Across America, states are taking federal dollars meant to support the recovery from the COVID pandemic and using them instead to fund massive economic development subsidy deals. In a column in The Hill today, CEA President John C. Mozena and Mercatus Center Senior Research Fellow Michael D. Farren had a simple message: “We hate to say it, but we told you so.”
Farren and Mozena first predicted in June of 2020 that a federal bailout of state budgets in the name of the then-new COVID pandemic would likely drive a harmful increase in corporate welfare handouts. In a Mercatus Center working paper, they warned this would be a likely outcome, unless Congress took significant steps to guard against it such as tying receipt of the money to states pausing or ending new targeted economic development subsidies.
Farren and Mozena revisited the topic in April 2021 after the passage of the American Recovery Plan Act, writing in RealClear Policy (among other places) about the potential for the Treasury Department to interpret the law in a way that could significantly limit states’ ability to use their sudden federal windfall to fund these kinds of corporate welfare handouts.

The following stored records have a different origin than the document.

(** X24. A library.json that is there but cannot be decoded counts as
    found, and one that the server refuses with an HTTP error that is not
    retried counts as not found; either way [parse_library_dot_json]
    returns after one open of the file and leaves the row as it is. *)
Theorem parse_library_dot_json_without_content
        (normalize_url : string -> string)
        (network : nat -> string -> list (string * string) -> outcome)
        (clock : nat -> Z)
        (fill_library_dot_json : json -> row -> result row)
        (fuel : nat) (metadata_folder : string) (repository_object : json)
        (row_list : row) (url : string) (s : Net) :
  raw_file_url repository_object
               (metadata_folder ++ "/library.json")%string = Ok url ->
  let u := normalize_url url in
  let answer := network (opens s) u (request_headers u (github_token s)) in
  let run := parse_library_dot_json normalize_url network clock
               fill_library_dot_json fuel metadata_folder repository_object
               row_list s in
  (forall url_data msg,
     answer = Opened url_data -> body url_data = Undecodable msg ->
     run = (Ok (true, row_list), opened_once u s))
  /\ (forall msg,
        answer = Failed (Exn "HTTPError" msg) ->
        is_retryable (Exn "HTTPError" msg) = false ->
        run = (Ok (false, row_list), opened_once u s)).
Proof.
  intros Hu u answer run. subst u answer run. split.
  - intros url_data msg Hn Hb.
    erewrite parse_library_dot_json_raised; [|exact Hu|].
    2:{ apply get_json_from_url_permanent.
        - eapply attempt_undecodable; eassumption.
        - reflexivity. }
    reflexivity.
  - intros msg Hn Hr.
    erewrite parse_library_dot_json_raised; [|exact Hu|].
    2:{ apply get_json_from_url_permanent.
        - eapply attempt_failed; eassumption.
        - exact Hr. }
    reflexivity.
Qed.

Unfortunately, there’s been no action by the federal government to this point to enforce the law’s language, and Farren and Mozena say the results have been as expected:
Since the passage of the American Rescue Plan (ARP), we’ve seen a surge in corporate handouts. The supersized deals that misuse taxpayer dollars are typically rushed through the approval process to limit transparency and prevent constructive discussion by wiser policymakers.